Search the records below for "clock"; copy each line that has it.

▼

(** X12.  The leftover line is dead code: a call on a non-empty collection that
    returns has handed out the whole amount. *)
Lemma allocatePayment_returned_no_leftover
    (fuel : nat) (s s' : Scheduler) (amount : R) (out : list Event) :
  loans s <> [] ->
  allocatePayment fuel s amount = Some (s', out) ->
  forall a, ~ In (LeftoverCash a) out.
Proof.
  intros Hne. unfold allocatePayment.
  destruct (loans s) as [| L0 ls] eqn:E; [congruence |].
  destruct (Rle_dec amount 0).
  - intros H. injection H as _ <-. intros a [H | []]. discriminate.
  - set (P := fun st : AllocState =>
                Rebuilt (al_sched st) /\ loans (al_sched st) <> []
                /\ Forall (fun e => exists p nm r, e = Paid p nm r) (al_trace st)).
    assert (Hstep : forall st, P st -> allocCond st = true -> P (allocBody st)).
    { intros st (Hr & Hn & Ht) _.
      destruct (allocBody_eq HQ st Hr Hn) as [L [_ ->]]. cbv zeta.
      unfold P. cbn [al_sched al_trace rebuildHeap loans].
      split; [apply (rebuildHeap_Rebuilt HQ) |].
      split; [apply updateMaster_nonempty, Hn |].
      apply Forall_app. split; [exact Ht |]. repeat constructor. eauto. }
    destruct (allocLoop fuel _) as [st |] eqn:El; [| discriminate].
    assert (H0 : P (mkAllocState (rebuildHeap s) amount [])).
    { unfold P. cbn [al_sched al_trace rebuildHeap loans].
      split; [apply (rebuildHeap_Rebuilt HQ) |].
      split; [rewrite E; discriminate | constructor]. }
    destruct (allocLoop_invariant P Hstep fuel _ st H0 El)
      as [(Hr & Hn & Ht) Hc].
    assert (Hz : ~ 0 < al_amount st).
    { intros Hpos. rewrite (allocCond_true HQ st Hr Hn Hpos) in Hc.
      discriminate. }
    pose proof (displayPriorities_cashless (al_sched st)) as Hd.
    destruct (displayPriorities (al_sched st)) as [s2 shown].
    intros H. injection H as _ <-. simpl in Hd.
    destruct (Rlt_dec 0 (al_amount st)); [contradiction |].
    intros a [H | H]; [discriminate |].
    apply in_app_or in H. destruct H as [H | H].
    + rewrite Forall_forall in Ht. destruct (Ht _ H) as (p & nm & r & Hp).
      discriminate.
    + simpl in H. rewrite Forall_forall in Hd. exact (Hd _ H).
Qed.

(** A payment that the only loan can absorb returns after one turn. *)
Lemma allocatePayment_single_partial (L : Loan) (rate : option R) (amount : R) :
  0 < amount <= principal L ->
  exists s' shown,
    allocatePayment 1 (addLoan (newScheduler rate) L) amount
    = Some (s', AllocatingPayment amount
                  :: Paid amount (name L) (principal L - amount) :: shown)
    /\ loans s' = [set_principal L (principal L - amount)]
    /\ Forall cashless shown.
Proof.
  intros [Ha Hle].
  assert (Hmin : Rmin amount (principal L) = amount) by (apply Rmin_left, Hle).
  destruct (oneLoan_first_turn HQ L rate amount Ha)
    as (Hc & Hr & Hl & Hamt & Htr).
  rewrite Hmin in Hl, Hamt, Htr.
  unfold allocatePayment. cbn [addLoan newScheduler loans app].
  destruct (Rle_dec amount 0); [lra |].
  cbn [allocLoop].
  cbn [addLoan newScheduler loans app] in Hc. rewrite Hc.
  match goal with
  | |- context [allocCond ?st] =>
      assert (Hc1 : allocCond st = false)
  end.
  { unfold allocCond.
    cbn [addLoan newScheduler loans app] in Hamt. rewrite Hamt.
    destruct (Rlt_dec 0 (amount - amount)); [lra | reflexivity]. }
  rewrite Hc1.
  cbn [addLoan newScheduler loans app] in Hl, Hamt, Htr.
  pose proof (displayPriorities_loans (al_sched
                (allocBody
                   {| al_sched := rebuildHeap
                        {| loans := [L];
                           inflationRate := match rate with
                                            | Some r => r
                                            | None => 0.05
                                            end;
                           pq := pq_new |};
                      al_amount := amount; al_trace := [] |}))) as [Hdl _].
  pose proof (displayPriorities_cashless (al_sched
                (allocBody
                   {| al_sched := rebuildHeap
                        {| loans := [L];
                           inflationRate := match rate with
                                            | Some r => r
                                            | None => 0.05
                                            end;
                           pq := pq_new |};
                      al_amount := amount; al_trace := [] |}))) as Hdc.
  destruct (displayPriorities _) as [s2 shown].
  exists s2, shown. rewrite Htr, Hamt. simpl in Hdl, Hdc.
  destruct (Rlt_dec 0 (amount - amount)); [lra |].
  split; [reflexivity |]. split; [rewrite Hdl; exact Hl | exact Hdc].
Qed.

End ReturnFacts.

(** Scenario of the specification: with inflation rate 0.05, loan A (due in
    3 days, late fee 500) scores above loan B (due in 60 days). *)
Lemma loanA_outranks_loanB :
  computePriority loanB 0.05 < computePriority loanA 0.05.
Proof.
  rewrite !computePriority_active
    by (cbn [principal loanA loanB Loan_ctor]; lra).
  unfold inflationAdj.
  cbn [principal annualRate daysUntilDue lateFee creditFactor variableRate
       inflationSensitivity loanA loanB Loan_ctor].
  cbv zeta.
  destruct (Z.leb_spec 3 5); [| lia]. destruct (Z.leb_spec 60 5); [lia |].
  pose proof (computeUrgency_decreasing 3 60 ltac:(lia) ltac:(lia)) as Hlt.
  pose proof (computeUrgency_pos 60) as Hpos.
  assert (EA : clamp (500 / Rmax 1 10000) 0 5e3 = 0.05).
  { rewrite Rmax_right by lra. unfold clamp.
    rewrite Rmin_left by lra. rewrite Rmax_right by lra. lra. }
  assert (EB : clamp (100 / Rmax 1 5000) 0 5e3 = 0.02).
  { rewrite Rmax_right by lra. unfold clamp.
    rewrite Rmin_left by lra. rewrite Rmax_right by lra. lra. }
  rewrite EA, EB. lra.
Qed.

(** * The properties at sample sessions *)

Lemma settled_sentinel_never_displayed_witness :
  computePriority loanPaid 0.05 = -1e15
  /\ (forall sc, ~ In (rowOf sc loanPaid) (snd (displayPriorities sessionMixed))).
Proof.
  destruct (settled_sentinel_never_displayed ListPQ_laws) as [Hs [_ Hd]].
  split.
  - apply Hs. cbn [principal loanPaid Loan_ctor]. lra.
  - intros sc. apply Hd.
    + right. left. reflexivity.
    + cbn [principal loanPaid Loan_ctor]. lra.
Defined.

Lemma allocatePayment_overpayment_diverges_witness :
  (forall n,
      let st := allocIter n (mkAllocState (rebuildHeap sessionAB) 20000 []) in
      0 < al_amount st /\ allocCond st = true)
  /\ (forall fuel, allocatePayment fuel sessionAB 20000 = None).
Proof.
  apply (allocatePayment_overpayment_diverges ListPQ_laws sessionAB 20000).
  - discriminate.
  - cbn. repeat constructor; cbn; intuition discriminate.
  - repeat constructor; cbn [principal loanA loanB Loan_ctor]; lra.
  - cbn [sessionAB addLoan newScheduler loans app totalPrincipal principal
         loanA loanB Loan_ctor]. lra.
Defined.

Lemma allocatePayment_cash_unaccounted_witness :
  (forall n,
      let st := allocIter (S n)
                  (mkAllocState
                     (rebuildHeap (Q:=ListPQ) (addLoan (newScheduler None) loanCar))
                     200 []) in
      paidTotal (al_trace st) = 100 /\ al_amount st = 100
      /\ allocCond st = true)
  /\ (forall fuel,
         allocatePayment (Q:=ListPQ) fuel (addLoan (newScheduler None) loanCar) 200
         = None).
Proof.
  exact (allocatePayment_cash_unaccounted ListPQ_laws).
Defined.

Lemma all_settled_display_reports_allocate_hangs_witness :
  snd (displayPriorities sessionPaid) = [PrioritiesHeader; AllLoansRepaid]
  /\ snd (displayPriorities (Q:=ListPQ) (newScheduler None)) = [NoLoansToDisplay]
  /\ (forall amount fuel, amount <= 0 ->
        allocatePayment fuel sessionPaid amount
        = Some (sessionPaid, [InvalidPaymentAmount]))
  /\ (forall amount fuel, 0 < amount ->
        allocatePayment fuel sessionPaid amount = None).
Proof.
  apply (all_settled_display_reports_allocate_hangs ListPQ_laws sessionPaid).
  - discriminate.
  - repeat constructor.
Defined.
(** A Producer open of a path without a file, whose table creation meets
    a busy store: NULL is returned, the diagnostic is written, and the
    file is left behind without the table. *)
Lemma open_failure_is_reported_witness :
  let w := set_faults [None; Some Busy] world_empty in
  let r := sensors_db_open path SENSORS_DB_PRODUCER 0 w in
  ((∃ msg, EvStderr msg ∈ w_trace r.2) ↔ r.1 = None ∧ w_calloc_fails w = false)
  ∧ (r.1 = None →
     ∀ p, w_files r.2 !! p = w_files w !! p
          ∨ (p = path ∧ SENSORS_DB_PRODUCER = SENSORS_DB_PRODUCER
             ∧ w_files w !! p = None ∧ w_files r.2 !! p = Some None)).
Proof.
  intros w r.
  apply (open_failure_is_reported path SENSORS_DB_PRODUCER 0 w (w_trace r.2)).
  symmetry. apply app_nil_r.
Defined.


(** *** Reading *)

Lemma read_latest_newest_or_nothing_witness :
  let t := table_with [row1; row2; row3] 3 in
  let w := world_with (Some t) [None; Some Busy] in
  let r := sensors_db_read_latest consumer blank w in
  (r.1 = (-1, blank)
   ∨ ∃ r0, last (tbl_rows t) = Some r0 ∧ r.1 = (0, sample_of_row r0 blank)
           ∧ ∀ r', r' ∈ tbl_rows t → row_id r' <= row_id r0)
  ∧ (tbl_rows t = [] → r.1 = (-1, blank))
  ∧ (quiet w → tbl_rows t ≠ [] → r.1.1 = 0).
Proof.
  intros t w.
  apply (read_latest_newest_or_nothing consumer blank w conn_ro t).
  - reflexivity.
  - reflexivity.
  - exact wf_table_rows123.
Defined.


Lemma read_n_newest_first_witness :
  let t := table_with [row1; row2; row3] 3 in
  let w := world_with (Some t) [] in
  let out_array := [blank; blank] in
  let n := length (tbl_rows t) in
  let k := Nat.min (Z.to_nat 2) n in
  ∃ w' out_array',
    sensors_db_read_n consumer out_array 2 w = Returned (Z.of_nat k, out_array') w'
    ∧ length out_array' = length out_array
    ∧ (∀ i r old, (i < k)%nat → tbl_rows t !! (n - 1 - i)%nat = Some r →
                  out_array !! i = Some old →
                  out_array' !! i = Some (sample_of_row r old))
    ∧ (∀ i, (k ≤ i)%nat → out_array' !! i = out_array !! i).
Proof.
  intros t w out_array n k.
  apply (read_n_newest_first consumer out_array 2 w conn_ro t).
  - reflexivity.
  - reflexivity.
  - exact wf_table_rows123.
  - constructor.
  - lia.
  - simpl. lia.
Defined.
(** * SSMP: a length-prefixed key-value protocol (ssmp_server.py)

    A shallow embedding of the server side of SSMP: the frame codec
    ([pack_message], [read_fully]), the in-memory [KeyValueStore], the
    command dispatch of [handle_client] and one turn of its read / dispatch /
    respond loop, followed by the properties the specification states
    about them.

    Conventions of the embedding.
    - A decoded payload is a [json] value, the image of [json.loads]:
      [None] is [JNull], [True]/[False] are [JBool], an [int] is [JInt], a
      [float] is [JFloat], a [str] is [JStr], a [list] is [JList] and a
      [dict] is [JObject].
    - A raised exception is a [Raise] result; nothing in [handle_client]
      catches [AttributeError], [TypeError] or [struct.error], so such a
      result leaves the loop and closes the connection.
    - [recv] and [sendall] do not fail: a connection that is reset is
      not part of the model.
    - [DATA_STORE] is threaded explicitly; the lock of [KeyValueStore]
      makes each method atomic, so a method is a function on the mapping.
    - The functions of the Python library that the server calls and that
      carry tables of their own ([str.upper], [json.loads] after
      [bytes.decode], [json.dumps] before [str.encode]) are variables of
      the sections below. *)

From Stdlib Require Import ZArith List String Ascii Bool Lia.
From Stdlib Require Import Strings.Byte.
From Stdlib Require Import Floats.SpecFloat.
Import ListNotations.

Set Warnings "-register-all".

Local Open Scope string_scope.
Local Open Scope list_scope.
Local Open Scope Z_scope.

(** ** Values and exceptions *)

Inductive json : Type :=
| JNull
| JBool (b : bool)
| JInt (n : Z)
| JFloat (f : spec_float)
| JStr (s : string)
| JList (l : list json)
| JObject (o : list (string * json)).

Inductive exn : Type :=
| AttributeError
| TypeError
| IndexError
| StructError.

Inductive result (A : Type) : Type :=
| Ok (a : A)
| Raise (e : exn).

Arguments Ok {A} a.
Arguments Raise {A} e.

Definition is_str (v : json) : bool :=
  match v with JStr _ => true | _ => false end.

(** [value is not None] *)
Definition is_not_None (v : json) : bool :=
  match v with JNull => false | _ => true end.

(** ** Keys of a Python [dict]

    A [list] or a [dict] is not hashable.  Equality of keys is Python's
    [==]: [True == 1 == 1.0], a NaN is equal to nothing (the keys of two
    requests are never the same object), a [str] is equal to the same
    [str] only. *)

Definition hashable (v : json) : bool :=
  match v with
  | JList _ | JObject _ => false
  | _ => true
  end.
(* ===== verification/Prelude.v ===== *)
(** * Verification of reticulum-go-protocols

    The repository implements application protocols over the Reticulum network
    stack in Go.  This library models them from their sources and proves what
    makes them correct: MF (short messages, [pkg/mf]), RRC (relay chat with a
    hub and clients, [pkg/rrc]), RNV (stills, clips and live media between two
    peers, [pkg/rnv]), LXST (telephony, [pkg/lxst]) and LXMF (signed and stamped
    messages, [pkg/lxmf]), and the hub daemon that runs an RRC hub with rooms,
    operators and commands ([internal/gorrcd]).

    ** The program and its model

    An RRC hub keeps a table of connected peers, a table of rooms and a
    nickname index; clients reach it over Reticulum links, every packet being a
    CBOR envelope.  The daemon is the hub's policy: the hub asks its hooks who
    may connect, join and speak, hands it the messages that are slash commands,
    and the daemon acts back on the hub through the hub's public operations.
    RNV peers exchange HELLO envelopes, then stills, clips and
    streams, live media going in small binary frames through a jitter buffer.
    An LXST call is one object per end, driven by signalling and media packets
    in MessagePack over one link; a switchboard lets one call in at a time.
    MF messages are single packets with a small binary header.  An LXMF message
    is signed, carries a proof-of-work stamp or one derived from a ticket where
    the recipient asks for it, and is delivered once per message id.

    Go code is translated as follows.  A function returning [(T, error)] is a
    [res E T]; state is passed explicitly; objects shared by pointer (hub
    sessions, streams, clip channels, the calls of a switchboard) live on stores
    and are named; a handler is one function from state to state, sends and
    callbacks being appended to the trace in the state; a blocking call is cut
    at its [select], one function per part, and a non-deterministic [select] is
    the choice of the case.  Integers are [Z] with the wrap-around of their
    width written out ([u16], [u64], [i64]); [float64] is the binary64 of
    [GoFloat.v]; a Go map keyed by bytes or numbers is a [gmap], the dynamic
    CBOR maps are association lists.  Locks are not modelled: every handler runs
    to completion, which is what the mutexes of the sources make of it up to the
    points where they are released around a callback or a send.  Where the code
    is exposed to interleavings in between (LXST calls and the switchboard) an
    operation is cut at those points and the goroutine in the middle is part of
    the state.

    The environment is a parameter or an argument: the link ([send_ok], or a
    flag in the state), the clock (a [now] argument), the random source
    ([rand_read]), the application's hub policy (the record [HubPolicy] with the
    class of laws [PolicyOk], which the daemon discharges in
    [GorrcdSafe.gorrcd_policy]), the file system (a map of files, and [disk_ok]
    for the writes), the host's home and environment (class [Host]), the CBOR library (class [Cbor] with [CborLaws],
    [CborHead] and [CborSize]), the iteration order of Go maps where it matters
    ([MapOrder], and [reorders] and [orders] of the LXMF files), audio codecs and
    devices, signatures, encryption, the OpenCL engine, and the decoding of image
    headers.
    [CborRef.v] is an executable codec that satisfies the laws, so that every
    theorem about the wire has a witness that runs.  The MessagePack library is
    in the repository and is modelled itself.

    ** Files

    - [Prelude.v]: results, bytes, machine integers, big-endian fields, the
      [rgp] hint database and the tactics [bool_hyps], [len_lia], [dlia],
      [field_setter].
    - [GoText.v]: UTF-8 decoding, trimming and case folding of the Go library,
      over the tables the sources rely on.
    - [HexHash.v]: [rrc/hash.go] (and the identical [mf/hash.go]).
    - [Mf.v]: [mf/mf.go], [mf/constants.go].
    - [Cbor.v], [CborRef.v]: values of type [any], the codec interface and its
      reference instance.
    - [RrcRoom.v], [RrcEnvelope.v], [RrcBodies.v]: [rrc/room.go],
      [envelope.go], [bodies.go], with [constants.go] and [errors.go].
    - [GoFloat.v]: the [float64] arithmetic of token buckets and of the adaptive
      controller, on binary floats.
    - [RrcHub.v]: [rrc/hub.go], [hub_ops.go], [session.go], [policy.go]: the
      state of the hub ([Hub]), all handlers and operations, and the steps of
      the hub in its environment.  [RrcHubInv.v] has the invariant, the abstract
      hub (a table from connected identities to rooms) and the simulation;
      [RrcHubSafe.v] shows that every step preserves them for any policy that
      keeps the laws; [RrcHubProps.v] states the properties.
    - [RrcClient.v]: [rrc/client.go]; [RrcDelivery.v] composes client, hub and
      client.
    - [RnvProto.v]: [rnv/proto/*.go] and [rnv/recommend.go].
    - [Sha256.v]: SHA-256, used for content hashes and destination hashes.
    - [SeqWindow.v]: 16-bit sequence numbers compared modulo 2^16, shared by
      both jitter buffers.
    - [RnvMedia.v]: [rnv/media/jitter.go], [clock.go].
    - [RnvSession.v]: [rnv/session/*.go]; [RnvSessionProps.v] has its
      properties.
    - [Msgpack.v]: the calls of the vendored MessagePack library that LXST
      packets use.
    - [LxstProto.v]: [lxst/proto/*.go]: packets, profiles, names.
    - [LxstMedia.v]: [lxst/media/jitter.go], [adaptive.go].
    - [LxstCall.v]: [lxst/call/call.go], [signaling.go], [access.go],
      [codec.go], [timing.go] and the state changes of [pipeline.go]: the call
      object ([Call]), its operations, and the steps of a call ([cstep]).
      [LxstCallProps.v] has the abstract life cycle ([lrule]) and the simulation;
      [LxstTalk.v] joins two calls by a link and follows the receive path.
    - [LxstBoard.v]: [lxst/call/switchboard.go], [ratelimit.go], and dialling in
      [phone.go].

    - [ShaStream.v]: the streaming SHA-256 of the Go library with its saved
      state, and [lxmf/midstate.go], [sha256_fast.go].
    - [LxmfStamp.v]: [lxmf/stamper.go], [workblock.go], [generate_cpu.go],
      [batch_validate.go], [backend.go]; HKDF of the vendored Reticulum-Go.
    - [MsgValue.v]: MessagePack values of type [any], with the map decoder of
      [lxmf/message.go].
    - [LxmfMessage.v]: [lxmf/message.go]: the message object ([LXMessage]),
      packing, unpacking, stamps, choice of the delivery method.
    - [LxmfTicket.v]: [lxmf/tickets.go]: ticket book and stamp cost book with
      their files.
    - [LxmfMessenger.v]: [lxmf/messenger.go]: receiving and sending.

    - [GoConv.v]: the parts of [strings], [bufio], [sort] and [strconv] the
      daemon's files need, with [strconv.Quote] and [Unquote].
    - [GorrcdConfig.v]: [gorrcd/hash.go], [config.go], [paths.go].
    - [GorrcdRooms.v]: [gorrcd/rooms.go], [rooms_mut.go], [trust.go],
      [atomic.go]: room state ([RoomState]), the registry with its file
      ([RoomRegistry]), the lists of identities ([Trust]); [GorrcdToml.v] reads
      back what it writes.
    - [Gorrcd.v]: [gorrcd/service.go], [commands.go], [notice.go],
      [resources.go], [stats.go]: the service ([Service]), every command and
      hook, the policy ([gorrcd]) and the daemon's steps ([daemon_step]).
      [GorrcdSafe.v] has what a command may do ([act]) and the laws of the policy;
      [GorrcdNotice.v] and [GorrcdProps.v] state the properties.

    ** What the theorems show

    Hub ([RrcHubProps.v]): in every reachable state, while the policy has not come
    to refuse somebody connected, the peer table, the room table, the nickname
    index, the sessions and the identities of their links agree
    ([hub_invariant]), and the
    hub refines the abstract membership table ([hub_refinement]); content goes
    to exactly the welcomed members of the room under the authenticated sender
    ([hub_relay], [hub_direct_notice]); before WELCOME a session affects nobody
    else ([hub_gate]); a second link takes an identity over, leaving a stale
    nickname behind ([hub_takeover]); the token bucket ([hub_burst]); a peer the
    policy refuses is still served one message ([hub_refused_ghost]).
    Daemon ([GorrcdProps.v], [GorrcdNotice.v], [GorrcdToml.v]): commands change
    only what their sender may change ([gorrcd_command_authority]); the hub under
    the daemon keeps its invariant and refines the table
    ([gorrcd_daemon_invariant]); who gets into a room and who is heard there
    ([gorrcd_join_rule], [gorrcd_moderation]); klines act at once
    ([gorrcd_kline]); notices are cut without loss ([gorrcd_notice_chunks]); the
    registry survives a restart ([gorrcd_registry_survives]); and three defects: a
    peer that missed a ping is locked out ([gorrcd_ping_lockout]), a room without
    founder is taken over ([founderless_takeover]), a kline is lost
    ([kline_lost_after_restart]).
    Client ([RrcClient.v], [RrcDelivery.v]): [Dial] ends, what holds of the
    client in all states, two races ([client_welcome_after_close],
    [client_part_misattributed]), and delivery of a message from client to
    client through the hub ([rrc_delivery]).
    Codecs: envelopes, bodies and frames survive the wire
    ([envelope_roundtrip], [rrc_bodies_roundtrip], [rnv_hello_roundtrip],
    [rnv_bodies_roundtrip], [rnv_frame_roundtrip], [mf_roundtrip],
    [hash_text_roundtrip], [lxst_signalling_roundtrip],
    [lxst_frame_roundtrip]), decoders accept only well-formed input
    ([unmarshal_well_formed], [resource_validation_iff], [mf_unpack_canonical],
    [lxst_unpack_bounds]), and the hand-written frame encoder agrees with the
    MessagePack encoder ([lxst_pack_frame_reference]).
    RNV: the verdict on a stream offer and its agreement between the peers
    ([rnv_offer_verdict], [rnv_offer_over_wire]), the jitter buffer
    ([jitter_delivers_in_order], [jitter_reorders], [jitter_stalls_on_loss]),
    sessions end to end ([rnv_stream_negotiation], [rnv_still_delivery]), rate
    and size limits ([rnv_rate_limit], [rnv_config_guards]) and three defects
    ([rnv_close_sends_no_bye], [rnv_still_gaps], [rnv_crossing_offers]).
    LXST: every run of a call under any interleaving follows the abstract life
    cycle ([lxst_call_lifecycle]); callers that are not admitted never get
    through ([lxst_access_control]) and a call that is not answered takes
    nothing but preferences ([lxst_unanswered_gate]); two ends set a call up
    ([lxst_call_setup]) and the receive path is a queue ([lxst_receive_queue]);
    the jitter buffer accounts for every frame and recovers from loss
    ([lxst_jitter_accounting], [lxst_jitter_recovers]); the adaptive controller
    and the rate limiter keep their bounds ([lxst_adaptive_control],
    [lxst_rate_limiter]); one call at a time holds the switchboard if callbacks
    do not overlap ([lxst_switchboard_exclusive]), not if they do
    ([lxst_switchboard_race]); three more defects
    ([lxst_decoder_never_follows], [lxst_active_without_media],
    [lxst_dial_revives_call]).
    LXMF: packed messages survive the wire under any order of map iteration
    ([lxmf_pack_unpack]), stamped ones with several fields only if both encodings
    use one order ([lxmf_stamped_order]); a validated signature means what it
    says ([lxmf_unpack_trust]); the limits of the delivery methods
    ([lxmf_method_limits]); stamps: value, cost and target ([lxmf_stamp_cost]),
    generation by concurrent workers ([lxmf_stamp_generation]), parallel
    workblocks and batches agree with the sequential ones
    ([lxmf_workers_agree]), the midstate code is SHA-256
    ([lxmf_midstate_hash]); tickets: the book survives a restart
    ([lxmf_tickets_saved]), a ticket replaces the proof of work
    ([lxmf_ticket_redeemed]), but one received in a message is lost
    ([lxmf_ticket_field_lost]); the messenger: at most one delivery per message
    id ([lxmf_delivered_once]), enforced stamps ([lxmf_stamp_enforced]), and a
    stamped message from the sender to the handler
    ([lxmf_stamped_send_delivered]).

    ** Bounds

    Fuel appears in the polling loops ([wait_ticks], [waitUntil],
    [recall_loop]), where the termination theorems give the fuel that suffices
    in terms of the deadline; in the reference CBOR decoder, where the length of
    the input suffices ([dec_enc]); and in [Sha256.chunks], where it is the
    length of the padded message.  [Msgpack.Skip] recurses on the depth limit of
    the library's decoder; [MsgValue.decode] has one unit of fuel more than the
    two nesting limits of its decoder together, so that the limits act first
    ([decode_encode]).

    ** What is not modelled

    The Reticulum stack (links, destinations, announces, resources) and the
    CBOR library are parameters.  Log output, [String] methods and plain
    getters, the progress callbacks of clip transfers, and the order in which
    several extension callbacks of one envelope fire are left out; of LXST the
    processing of captured samples, the tone players, audio devices, codecs and
    the operating-system sandbox; of LXMF the link bookkeeping of the messenger
    and the diagnostic texts; of the daemon announcing, the start of the transport
    and the terminal.  The propagation node of [pkg/lxmf] (store, peers), its
    daemon [internal/golxmd], paper messages, the session helpers of [pkg/lxmf]
    and [pkg/lxst], and the C interfaces remain to be done. *)

From stdpp Require Import base tactics list gmap strings countable.
From Stdlib Require Import ZArith Lia.
From Corelib Require Export Init.Byte.
From Stdlib Require Strings.Byte.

▲

> [Answer space]:
    flag in the state), the clock (a [now] argument), the random source
    - [RnvMedia.v]: [rnv/media/jitter.go], [clock.go].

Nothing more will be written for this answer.